Doy un paso al frente. –Hacéis bien protegiendo esta hermosa polis de los extraños, pero yo soy heleno, y ella también. No nos negaréis el paso por nuestro amigo. –Señalo al enano, que no sabe qué cara poner.

–¿De dónde sois?

–Somos de Adria –miento–. Venimos a las Hefestias.

–No será hasta dentro de dos días.

–¿Y negará Düredar el cobijo a dos helenos y a un invitado hasta entonces?

Ellos dos se miran. No parecen alarmarse en exceso con nuestras arruinadas pintas. Yo cruzaría la calle al vernos. Me llegan las barbas a la mitad del pecho.

–¿Qué os ha pasado? –Parece que se refiere al aspecto del enano, cubierto de sangre reseca.

–Hemos sido víctimas de un asalto. En el camino desde Innarith.

Ellos dos se miran. –¿Quién?

–No sabría responderos. Nos quitaron cuanto teníamos, y mi buen amigo, con tal de defendernos, ha salido mal herido.

–Avisaremos al próxeno de Adria, para que os ayude, os procure alojamiento y algo que llevaros al estómago.
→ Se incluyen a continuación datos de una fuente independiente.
(* ===== verification/_CoqProject ===== *)
-Q . S2P
Prelude.v
Memory.v
Frames.v
Pmm.v
PmmInv.v
PmmProps.v
Vmm.v
VmmInv.v
VmmOps.v
VmmBuild.v
VmmInit.v
VmmCow.v
VmmSpace.v
VmmProps.v
Heap.v
HeapInv.v
HeapProps.v
Kbd.v
KbdProps.v
Vfs.v
VfsInv.v
VfsProps.v
Path.v
PathProps.v
Exec.v
Sched.v
SchedInv.v
SchedOps.v
SchedProps.v
Uaccess.v
UaccessInv.v
UaccessWrite.v
UaccessProps.v
Usermem.v
UsermemInv.v
UsermemProps.v
Elf.v
ElfProps.v
Syscall.v
SyscallProps.v
SpaceDestroy.v
SpaceClone.v
SpaceProps.v
Isolation.v
ForkProps.v
Console.v
ConsoleProps.v
Power.v
PowerProps.v
User.v
UserSem.v
Sh.v
ShParse.v
ShProps.v
UserProps.v
UserKernel.v
UserFiles.v
UserCat.v
Cpu.v
CpuProps.v
Kout.v
KoutProps.v
Entry.v
Kshell.v
KshellProps.v
KshellFiles.v
Boot.v
BootProps.v
(* ===== verification/Frames.v ===== *)
(** * The frame-allocator interface ([kernel/mm/pmm.h])

    What the page-table code, the heap and the ELF loader rely on when they
    call the physical memory manager.  [fa_rc s a] is the reference count of the
    frame at physical address [a] (0 when nobody holds it) and [fa_avail s] the
    number of frames left.  Clients are proved against the laws below;
    [Pmm.v] proves that the bitmap allocator satisfies them. *)

From Stdlib Require Import ZArith Lia.
From S2P Require Import Prelude.

Definition PMM_FRAME_SIZE : Z := 4096.
Definition PMM_MAX_PHYS : Z := 4 * 1024 * 1024 * 1024.
Definition PMM_MAX_FRAMES : Z := PMM_MAX_PHYS / PMM_FRAME_SIZE.
Definition PMM_BITMAP_BYTES : Z := PMM_MAX_FRAMES / 8.
(** [~0ULL] *)
Definition PMM_ALLOC_FAILED : Z := 2^64 - 1.

(** A page-aligned physical address the allocator can hand out: never frame 0. *)
Definition is_frame (a : Z) : Prop := a mod PMM_FRAME_SIZE = 0 ∧ 0 < a < PMM_MAX_PHYS.

(** [rc'] is [rc] with the count of [a] replaced. *)
Definition rc_update (rc rc' : Z → Z) (a n : Z) : Prop :=
  ∀ b, rc' b = if a =? b then n else rc b.

Class FrameAllocator (S : Type) := {
  fa_alloc : M S Z;
  fa_free : Z → M S ();
  fa_ref : Z → M S ();
  fa_refcount : Z → M S Z;

  fa_wf : S → Prop;
  fa_rc : S → Z → Z;
  fa_avail : S → Z;

  fa_rc_range s a : fa_wf s → 0 <= fa_rc s a < 2^16;
  fa_rc_frame s a : fa_wf s → 0 < a → 0 < fa_rc s a → is_frame a;

  fa_alloc_spec s : fa_wf s →
    wp fa_alloc (λ a s',
      (a = PMM_ALLOC_FAILED ∧ s' = s ∧ fa_avail s = 0) ∨
      (is_frame a ∧ fa_rc s a = 0 ∧ fa_wf s' ∧ rc_update (fa_rc s) (fa_rc s') a 1 ∧
       fa_avail s' = fa_avail s - 1 ∧ 0 <= fa_avail s')) s;

  fa_free_spec s a : fa_wf s → 0 < a → 0 < fa_rc s a →
    wp (fa_free a) (λ _ s',
      fa_wf s' ∧ rc_update (fa_rc s) (fa_rc s') a (fa_rc s a - 1) ∧
      fa_avail s' = fa_avail s + (if fa_rc s a =? 1 then 1 else 0)) s;

  fa_ref_spec s a : fa_wf s → 0 < a → 0 < fa_rc s a < 65535 →
    wp (fa_ref a) (λ _ s',
      fa_wf s' ∧ rc_update (fa_rc s) (fa_rc s') a (fa_rc s a + 1) ∧
      fa_avail s' = fa_avail s) s;

  fa_refcount_spec s a : fa_wf s → 0 < a → 0 < fa_rc s a →
    wp (fa_refcount a) (λ n s', n = fa_rc s a ∧ s' = s) s;
}.

Lemma is_frame_not_failed a : is_frame a → a ≠ PMM_ALLOC_FAILED.
Proof. unfold is_frame, PMM_MAX_PHYS, PMM_ALLOC_FAILED. lia. Qed.
Lemma pmm_free_interface s a : pmm_wf s → 0 < a → 0 < pmm_rc s a →
  wp (pmm_free_frame a) (λ _ s',
    pmm_wf s' ∧ rc_update (pmm_rc s) (pmm_rc s') a (pmm_rc s a - 1) ∧
    pmm_free_frames s' = pmm_free_frames s + (if pmm_rc s a =? 1 then 1 else 0)) s.
Proof.
  intros Hwf Ha Hr. apply pmm_rc_pos in Hr as (f & -> & Hf & Hr).
  assert (0 < f) by (unfold PMM_FRAME_SIZE in *; lia).
  eapply wp_eq; [apply pmm_free_frame_eq; [apply Hwf|done|done]|].
  rewrite pmm_rc_frame by done.
  destruct (drop_ref_counts s f (wf_core s Hwf) Hf Hr) as [Hrc Hn].
  split_and!; [by apply drop_ref_wf; [|lia|]| |done].
  apply pmm_rc_update; [done| |by intros; apply Hrc].
  unfold drop_ref. case_if; [|done]. by destruct (f <? _).
Qed.

Lemma pmm_ref_interface s a : pmm_wf s → 0 < a → 0 < pmm_rc s a < 65535 →
  wp (pmm_ref_frame a) (λ _ s',
    pmm_wf s' ∧ rc_update (pmm_rc s) (pmm_rc s') a (pmm_rc s a + 1) ∧
    pmm_free_frames s' = pmm_free_frames s) s.
Proof.
  intros Hwf Ha [Hr Hlt]. pose proof Hr as (f & -> & Hf & Hr')%pmm_rc_pos.
  rewrite pmm_rc_frame in * by done.
  eapply wp_eq; [apply pmm_ref_frame_eq; [apply Hwf|done|done]|].
  pose proof (held_not_free s f (wf_core s Hwf) Hf Hr') as Hused.
  destruct Hwf as [Hc Hpos Hh Hbelow Hz]. split_and!; [| |done].
  - split; [by apply put_refcount_core|done..].
  - apply pmm_rc_update; [done..|]. intros g _. rewrite refcount_put.
    case_if; [apply u16_small; lia|done].
Qed.

Lemma pmm_refcount_interface s a : pmm_wf s → 0 < a → 0 < pmm_rc s a →
  wp (pmm_frame_refcount a) (λ n s', n = pmm_rc s a ∧ s' = s) s.
Proof.
  intros Hwf Ha Hr. apply pmm_rc_pos in Hr as (f & -> & Hf & Hr).
  eapply wp_eq; [by apply pmm_frame_refcount_eq|]. by rewrite pmm_rc_frame.
Qed.
(** ** Linking a new table *)

Section Link.
Context (m m2 : mem) (rc rc' : Z → Z) (r : Z) (Hwf : pt_wf m rc r).
Context (p : list Z) (t i n e : Z).
Context (Hp : valid_path p) (Hlp : (length p <= 2)%nat) (Hw : walk m r p = Some t)
  (Hi : 0 <= i < 512) (Hn : is_frame n) (Hfresh : rc n = 0)
  (Habs : has (pte m t i) VMM_PRESENT = false) (Hrc : rc_update rc rc' n 1).
(** The new table is empty, its parent's entry leads to it, nothing else changed. *)
Context (Hzero : ∀ j, 0 <= j < 512 → pte m2 n j = 0)
  (Hset : pte m2 t i = e) (He : next e = Some n)
  (Hother : ∀ u j, is_frame u → 0 <= j < 512 → u ≠ n → (u, j) ≠ (t, i) → pte m2 u j = pte m u j).

Lemma table_not_new q u :
  valid_path q → (length q <= 3)%nat → walk m r q = Some u → u ≠ n.
Proof. intros Hq Hl Hu ->. destruct (pt_tables _ _ _ Hwf q n); try done. lia. Qed.

Lemma link_pte q u j :
  valid_path q → (length q <= 3)%nat → walk m r q = Some u → 0 <= j < 512 →
  q ++ [j] ≠ p ++ [i] → pte m2 u j = pte m u j.
Proof.
  intros Hq Hl Hu Hj Hne. apply Hother; [by apply (pt_tables _ _ _ Hwf q)|done| |].
  - by apply (table_not_new q).
  - intros [= -> ->]. destruct Hne. rewrite (pt_inj _ _ _ Hwf p q t); (done || lia).
Qed.

Lemma link_walk_skip q :
  valid_path q → (length q <= 4)%nat → ¬ (p ++ [i]) `prefix_of` q → walk m2 r q = walk m r q.
Proof.
  intros Hq Hl Hpre. apply walk_agree. intros q' j u Hq' Hu. f_equal.
  pose proof (valid_path_prefix _ _ Hq' Hq) as [Hv Hj%valid_path_one]%valid_path_app.
  pose proof (prefix_length _ _ Hq') as Hlen. rewrite length_app in Hlen. simpl in Hlen.
  apply (link_pte q'); [done|lia|done|done|]. intros Hd. by rewrite Hd in Hq'.
Qed.
(* ===== verification/VmmInit.v ===== *)
(** * Virtual memory manager: the boot page tables

    What [vmm_init] builds: six tables with exactly the entries of
    [boot_tables], a well-formed root, and the translation they define. *)

From Stdlib Require Import ZArith Lia.
From S2P Require Import Prelude Memory Frames Vmm VmmInv VmmOps VmmBuild.
Import StringC.

(** ** The entries of the six tables *)

Definition to_table (a : Z) : Z := a .| VMM_PRESENT .| VMM_WRITE.
Definition small_page (i : Z) : Z := (i * PAGE_SIZE) .| VMM_PRESENT .| VMM_WRITE.
Definition huge_page (i : Z) : Z := (i * 0x200000) .| VMM_PRESENT .| VMM_WRITE .| VMM_HUGE.

Definition pml4_entries (pdpt_id pdpt_hh i : Z) : Z :=
  if i =? 0 then to_table pdpt_id else if i =? 511 then to_table pdpt_hh else 0.
Definition pt0_entries (guard i : Z) : Z :=
  if (i =? 0) || (i * PAGE_SIZE =? guard) then 0 else small_page i.
Definition pd0_entries (pt0 i : Z) : Z := if i =? 0 then to_table pt0 else huge_page i.
Definition one_entry (k e i : Z) : Z := if i =? k then e else 0.

Definition boot_tables (guard pml4 pt0 pd0 pdpt_id pdpt_hh pd_hh : Z) : list (Z * (Z → Z)) :=
  [(pml4, pml4_entries pdpt_id pdpt_hh);
   (pt0, pt0_entries guard);
   (pd0, pd0_entries pt0);
   (pdpt_id, one_entry 0 (to_table pd0));
   (pdpt_hh, one_entry 510 (to_table pd_hh));
   (pd_hh, one_entry 0 (huge_page 0))].

Lemma small_page_range i : 0 <= i < 512 → 0 <= small_page i < 2^64.
Proof. intros. unfold small_page, PAGE_SIZE. repeat apply lor_range; try done; lia. Qed.

Lemma huge_page_range i : 0 <= i < 512 → 0 <= huge_page i < 2^64.
Proof. intros. unfold huge_page. repeat apply lor_range; try done; lia. Qed.

Lemma small_page_bits i : 0 <= i < 512 →
  has (small_page i) VMM_PRESENT = true ∧ small_page i .& VMM_PHYS_MASK = i * PAGE_SIZE.
Proof.
  intros Hi. unfold small_page, PAGE_SIZE. change 4096 with (2^12). split.
  - rewrite has_present, !Z.lor_spec. simpl. by rewrite orb_true_r.
  - assert (∀ n, 52 <= n → Z.testbit (i * 2^12) n = false) as Hhi.
    { intros n Hn. apply (bits_above _ _ 52); lia. }
    assert (∀ n, 0 <= n < 12 → Z.testbit (i * 2^12) n = false) as Hlow.
    { intros n Hn. apply Z.mul_pow2_bits_low; lia. }
    bits_eq; match goal with H : Z.testbit (i * _) _ = true |- _ =>
      (rewrite Hhi in H by lia) || (rewrite Hlow in H by lia); done end.
Qed.

Lemma huge_mask_bits n :
  0 <= n → Z.testbit 0x000FFFFFFFE00000 n = (21 <=? n) && (n <? 52).
Proof.
  intros Hn. change 0x000FFFFFFFE00000 with (Z.shiftl (Z.ones 31) 21).
  destruct (21 <=? n) eqn:E; b2p; simpl.
  - rewrite Z.shiftl_spec_high by lia. destruct (n <? 52) eqn:E'; b2p.
    + apply Z.ones_spec_low. lia.
    + apply Z.ones_spec_high. lia.
  - apply Z.shiftl_spec_low. lia.
Qed.

Lemma huge_page_bits i : 0 <= i < 512 →
  has (huge_page i) VMM_PRESENT = true ∧ has (huge_page i) VMM_HUGE = true ∧
  huge_page i .& 0x000FFFFFFFE00000 = i * 0x200000.
Proof.
  intros Hi. unfold huge_page. change 0x200000 with (2^21). split_and!.
  - rewrite has_present, !Z.lor_spec. simpl. by rewrite !orb_true_r.
  - rewrite has_huge, !Z.lor_spec. simpl. by rewrite !orb_true_r.
  - assert (∀ n, 52 <= n → Z.testbit (i * 2^21) n = false) as Hhi.
    { intros n Hn. apply (bits_above _ _ 52); lia. }
    assert (∀ n, 0 <= n < 21 → Z.testbit (i * 2^21) n = false) as Hlow.
    { intros n Hn. apply Z.mul_pow2_bits_low; lia. }
    apply Z.bits_inj'. intros n Hn. rewrite Z.land_spec, huge_mask_bits by done.
    bits_expand.
    destruct (Z.eqb_spec 0 n), (Z.eqb_spec 1 n), (Z.eqb_spec 7 n), (Z.leb_spec 21 n),
      (Z.ltb_spec n 52); try lia; rewrite ?Hhi, ?Hlow by lia; simpl;
      by rewrite ?andb_false_r, ?andb_true_r, ?orb_false_r.
Qed.

Lemma next_huge_page i : 0 <= i < 512 → next (huge_page i) = None.
Proof. intros Hi. unfold next. destruct (huge_page_bits i Hi) as (-> & -> & _). done. Qed.

Section VmmInit.
Context {S : Type} `{FA : FrameAllocator S}.
Implicit Types v : vm S.

Lemma store_built v0 v T k a f i e :
  built v0 v T → T !! k = Some (a, f) → 0 <= i < 512 → 0 <= e < 2^64 →
  wp (store a i e) (λ _ v', built v0 v' (<[k := (a, upd f i e)]> T)) v.
Proof. intros. unfold store. repeat wp_step. by apply built_store. Qed.

Ltac alloc B n :=
  apply wp_bind; eapply wp_mono;
  [eapply alloc_table_built; [exact B|rewrite (built_avail _ _ _ B); simpl; lia]|];
  clear B; intros n ? [? B]; simpl in B.
Ltac put B k :=
  apply wp_bind; eapply wp_mono;
  [eapply (store_built _ _ _ k); [exact B|reflexivity|lia|done || by apply frame_entry_range]|];
  clear B; intros [] ? B; simpl in B.

Lemma vmm_init_built v stack_bottom kernel_end :
  fa_wf (vm_pmm v) → 6 <= fa_avail (vm_pmm v) →
  wp (vmm_init stack_bottom kernel_end) (λ _ v', ∃ pml4 pt0 pd0 pdpt_id pdpt_hh pd_hh,
    built v v' (boot_tables (u64 (stack_bottom - PAGE_SIZE)) pml4 pt0 pd0 pdpt_id pdpt_hh pd_hh) ∧
    kernel_pml4 v' = pml4 ∧ vm_cr3 v' = pml4 ∧
    kheap_next v' = ALIGN_UP (u64 (KERNEL_VMA + kernel_end)) 0x200000) v.
Proof.
  intros Hfa Hav. unfold vmm_init. cbv zeta.
  set (guard := u64 (stack_bottom - PAGE_SIZE)).
  pose proof (built_nil v Hfa) as B.
  alloc B pml4. alloc B pt0. apply wp_bind.
  eapply (built_loop v _ 1 pt0 _ (λ i, if i * PAGE_SIZE =? guard then 0 else small_page i));
    [lia|lia|lia|exact B|reflexivity| |].
  { intros i v' h Hi B' Hh. destruct (i * PAGE_SIZE =? guard).
    - apply wp_ret. eapply built_insert_ext; [simpl; lia|exact B'|].
      intros j Hj. unfold upd. destruct (j =? i) eqn:E; b2p; [subst; apply Hh; lia|done].
    - eapply built_insert_store; [simpl; lia|exact B'|lia|apply small_page_range; lia]. }
  clear B. intros v1 B. simpl in B.
  alloc B pd0. put B 2%nat. apply wp_bind.
  eapply (built_loop v _ 2 pd0 _ huge_page); [lia|lia|lia|exact B|reflexivity| |].
  { intros i v' h Hi B' Hh.
    eapply built_insert_store; [simpl; lia|exact B'|lia|apply huge_page_range; lia]. }
  clear B. intros v2 B. simpl in B.
  alloc B pdpt_id. put B 3%nat. put B 0%nat.
  alloc B pdpt_hh. alloc B pd_hh. put B 5%nat. put B 4%nat. put B 0%nat.
  unfold vmm_switch. repeat wp_step.
  exists pml4, pt0, pd0, pdpt_id, pdpt_hh, pd_hh. split_and!; [|done..].
  eapply built_same; [eapply built_regs; [exact B|done..]|].
  unfold boot_tables, upd, pml4_entries, pt0_entries, pd0_entries, one_entry.
  repeat (constructor; [split; [done|]|]); [..|constructor]; simpl; intros i Hi;
    destruct (Z.eqb_spec i 0), (Z.eqb_spec i 511), (Z.eqb_spec i 510); subst; simpl;
    block; try done; lia.
Qed.

(** ** The root they form *)

Section Boot.
Context (v0 v : vm S) (guard pml4 pt0 pd0 pdpt_id pdpt_hh pd_hh : Z).
Context (B : built v0 v (boot_tables guard pml4 pt0 pd0 pdpt_id pdpt_hh pd_hh)).
Abbreviation m := (vm_mem v).

Lemma boot_table k a f :
  boot_tables guard pml4 pt0 pd0 pdpt_id pdpt_hh pd_hh !! k = Some (a, f) →
  is_frame a ∧ fa_rc (vm_pmm v) a = 1 ∧ ∀ i, 0 <= i < 512 → pte m a i = f i.
Proof.
  intros Hk. destruct (built_tab _ _ _ B a f) as (? & _ & ? & ?);
    [by eapply list_elem_of_lookup_2|done].
Qed.

Lemma boot_next_pml4 i : 0 <= i < 512 →
  next (pte m pml4 i) = if i =? 0 then Some pdpt_id else if i =? 511 then Some pdpt_hh else None.
Proof.
  intros Hi. destruct (boot_table 0 _ _ eq_refl) as (_ & _ & ->); [|done].
  destruct (boot_table 3 _ _ eq_refl) as (? & _), (boot_table 4 _ _ eq_refl) as (? & _).
  unfold pml4_entries. repeat case_if; [by apply next_frame..|done].
Qed.

Lemma boot_next_one k a j b i :
  boot_tables guard pml4 pt0 pd0 pdpt_id pdpt_hh pd_hh !! k = Some (a, one_entry j (to_table b)) →
  is_frame b → 0 <= i < 512 → next (pte m a i) = if i =? j then Some b else None.
Proof.
  intros Hk Hb Hi. destruct (boot_table _ _ _ Hk) as (_ & _ & ->); [|done].
  unfold one_entry. case_if; [by apply next_frame|done].
Qed.

Lemma boot_next_pd0 i : 0 <= i < 512 → next (pte m pd0 i) = if i =? 0 then Some pt0 else None.
Proof.
  intros Hi. destruct (boot_table 2 _ _ eq_refl) as (_ & _ & ->); [|done].
  destruct (boot_table 1 _ _ eq_refl) as (? & _).
  unfold pd0_entries. case_if; [by apply next_frame|by apply next_huge_page].
Qed.

Lemma boot_next_pd_hh i : 0 <= i < 512 → next (pte m pd_hh i) = None.
Proof.
  intros Hi. destruct (boot_table 5 _ _ eq_refl) as (_ & _ & ->); [|done].
  unfold one_entry. case_if; [by apply next_huge_page|done].
Qed.

(** The tables the root reaches, with their paths. *)
Definition boot_paths : list (list Z * Z) :=
  [([], pml4); ([0; 0; 0], pt0); ([0; 0], pd0); ([0], pdpt_id); ([511], pdpt_hh);
   ([511; 510], pd_hh)].

Lemma boot_walk q :
  valid_path q → (length q <= 3)%nat →
  walk m pml4 q = match q with
    | [] => Some pml4
    | [i] => if i =? 0 then Some pdpt_id else if i =? 511 then Some pdpt_hh else None
    | [i; j] => if (i =? 0) && (j =? 0) then Some pd0
                else if (i =? 511) && (j =? 510) then Some pd_hh else None
    | [i; j; k] => if (i =? 0) && (j =? 0) && (k =? 0) then Some pt0 else None
    | _ => None
    end.
Proof.
  intros Hq Hl.
  destruct (boot_table 2 _ _ eq_refl) as (Hpd0 & _), (boot_table 5 _ _ eq_refl) as (Hpdhh & _).
  destruct q as [|i [|j [|k [|]]]]; simpl in Hl; try lia; [done|..];
    unfold valid_path in Hq; rewrite ?Forall_cons in Hq; simpl;
    destruct Hq as (Hi & Hq); rewrite boot_next_pml4 by done.
  - by repeat case_if.
  - destruct Hq as (Hj & _). destruct (Z.eqb_spec i 0) as [->|]; simpl.
    + rewrite (boot_next_one 3 pdpt_id 0 pd0) by done. by case_if.
    + destruct (i =? 511); [|done]. rewrite (boot_next_one 4 pdpt_hh 510 pd_hh) by done.
      by case_if.
  - destruct Hq as (Hj & Hk & _). destruct (Z.eqb_spec i 0) as [->|]; simpl.
    + rewrite (boot_next_one 3 pdpt_id 0 pd0) by done. destruct (j =? 0); [|done]. simpl.
      rewrite boot_next_pd0 by done. by case_if.
    + destruct (i =? 511); [|done]. rewrite (boot_next_one 4 pdpt_hh 510 pd_hh) by done.
      destruct (j =? 510); [|done]. by rewrite boot_next_pd_hh.
Qed.

Lemma boot_walk_paths q t :
  valid_path q → (length q <= 3)%nat → walk m pml4 q = Some t → (q, t) ∈ boot_paths.
Proof.
  intros Hq Hl. rewrite boot_walk by done.
  destruct q as [|i [|j [|k [|]]]]; intros H; try done;
    repeat case_match; b2p; simplify_eq; unfold boot_paths; set_solver.
Qed.

Lemma boot_wf : pt_wf m (fa_rc (vm_pmm v)) pml4.
Proof.
  assert (∀ q t, (q, t) ∈ boot_paths →
    ∃ k f, boot_tables guard pml4 pt0 pd0 pdpt_id pdpt_hh pd_hh !! k = Some (t, f)) as Htab.
  { intros q t Hin. unfold boot_paths in Hin. rewrite !elem_of_cons, elem_of_nil in Hin.
    destruct Hin as [?|[?|[?|[?|[?|[?|[]]]]]]]; simplify_eq.
    - by exists 0%nat, (pml4_entries pdpt_id pdpt_hh).
    - by eexists 1%nat, _. - by eexists 2%nat, _. - by eexists 3%nat, _.
    - by eexists 4%nat, _. - by eexists 5%nat, _. }
  constructor.
  - intros q t Hq Hl Hw. apply boot_walk_paths, Htab in Hw as (k & f & Hk); [|done..].
    destruct (boot_table _ _ _ Hk) as (? & -> & _). done.
  - intros q q' t Hq Hq' Hl Hl' Hw Hw'.
    apply boot_walk_paths in Hw as [k Hk]%list_elem_of_lookup_1; [|done..].
    apply boot_walk_paths in Hw' as [k' Hk']%list_elem_of_lookup_1; [|done..].
    assert (k = k') as ->; [|congruence].
    eapply (NoDup_lookup (boot_paths.*2)); [exact (built_nodup _ _ _ B)|..];
      rewrite list_lookup_fmap; [rewrite Hk|rewrite Hk']; done.
  - intros q t i Hq Hl Hw Hi Hpr.
    rewrite boot_walk in Hw by (done || lia).
    destruct (boot_table 0 _ _ eq_refl) as (_ & _ & E0), (boot_table 3 _ _ eq_refl) as (F3 & _ & E3),
      (boot_table 4 _ _ eq_refl) as (F4 & _ & E4), (boot_table 2 _ _ eq_refl) as (F2 & _),
      (boot_table 5 _ _ eq_refl) as (F5 & _).
    destruct q as [|j [|]]; simplify_eq; [| |simpl in Hl; lia].
    + rewrite E0 in * by done. unfold pml4_entries in *.
      repeat case_match; [by eapply next_present, next_frame..|done].
    + repeat case_match; simplify_eq; rewrite ?E3, ?E4 in * by done; unfold one_entry in *;
        case_match; [by eapply next_present, next_frame|done|by eapply next_present, next_frame|done].
Qed.

(** The leaf of every page. *)
Lemma boot_leaf i4 i3 i2 i1 :
  valid_path [i4; i3; i2; i1] →
  leaf m pml4 i4 i3 i2 i1 =
    if (i4 =? 0) && (i3 =? 0) then
      if i2 =? 0 then
        if (i1 =? 0) || (i1 * PAGE_SIZE =? guard) then None else Some (false, small_page i1)
      else Some (true, huge_page i2)
    else if (i4 =? 511) && (i3 =? 510) && (i2 =? 0) then Some (true, huge_page 0) else None.
Proof.
  intros Hv. pose proof Hv as Hv'. unfold valid_path in Hv'. rewrite !Forall_cons in Hv'.
  destruct Hv' as (H4 & H3 & H2 & H1 & _). unfold leaf.
  pose proof (proj1 (valid_path_app [i4; i3; i2] [i1]) Hv) as [Hv3 _].
  pose proof (proj1 (valid_path_app [i4; i3] [i2]) Hv3) as [Hv2 _].
  rewrite (boot_walk [i4; i3; i2]), (boot_walk [i4; i3]) by (done || simpl; lia).
  destruct (boot_table 1 _ _ eq_refl) as (_ & _ & E1), (boot_table 2 _ _ eq_refl) as (_ & _ & E2),
    (boot_table 5 _ _ eq_refl) as (_ & _ & E5).
  destruct (Z.eqb_spec i4 0) as [->|], (Z.eqb_spec i3 0) as [->|]; simpl.
  - destruct (Z.eqb_spec i2 0) as [->|]; simpl.
    + rewrite E1 by done. unfold pt0_entries. destruct ((i1 =? 0) || _); [done|].
      by rewrite (proj1 (small_page_bits i1 H1)).
    + rewrite E2 by done. unfold pd0_entries. rewrite (proj2 (Z.eqb_neq i2 0)) by done.
      by rewrite (proj1 (huge_page_bits i2 H2)).
  - done.
  - by rewrite andb_false_r.
  - destruct ((i4 =? 511) && (i3 =? 510)); simpl; [|done]. rewrite E5 by done.
    unfold one_entry. by destruct (i2 =? 0).
Qed.

End Boot.
End VmmInit.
Será su responsabilidad si os permitimos el acceso. –Se refiere al enano, que permanece mudo.

–Muy agradecidos. –Asiento con educación, satisfecho por la hospitalidad.

–Las armas, debéis dejarlas aquí, y recogerlas cuando os marchéis. –El enano se encoge de hombros y se la entrega. Yo hago lo mismo. Entonces retiran las lanzas. –Pasad.

–Muchas gracias. La ciudad debe estar orgullosa de su guardia.

Ellos no contestan, atareados en cerrar los grandes portones. Envían a un mozo a buscar al próxeno, con la esperanza de que se halle en su hogar o en el pritaneo.

La ciudadela no es demasiado grande. Hemos entrado por la puerta más meridional, situada bajo el enorme baluarte. La bóveda que cruza la fortificación es hermosa, con numerosas columnatas a los lados, salvo en el centro, donde se yerguen dos estatuas. Son Démeter y Atenea. La primera tiene en las palmas un puñado de granos de algún cereal, la segunda nos ofrece una rama de olivo. El patio de armas al que salimos no es muy grande. A nuestra espalda queda el baluarte, y frente a nosotros el pritaneo, una gran edificación que a un lado crece hasta formar una torre, alejándose del estilo arquitectónico helénico, a pesar de estar rodeado por hermosas columnas. Además, hay un santuario pequeño, dedicado a la adoración de Atenea, y lo demás son hogares, edificios más acomodados que los del exterior. Hay gente por allí, ciudadanos y ciudadanas que pasean, charlan y se despiden, pues ya cae la noche.

–¿Y ahora qué? –pregunta el enano.

–Esperemos al próxeno. Hemos logrado engañar a la guardia, con él debería ser tarea más sencilla. –Ambos asienten–. Lo primero debería ser dejar los caballos en algún establo.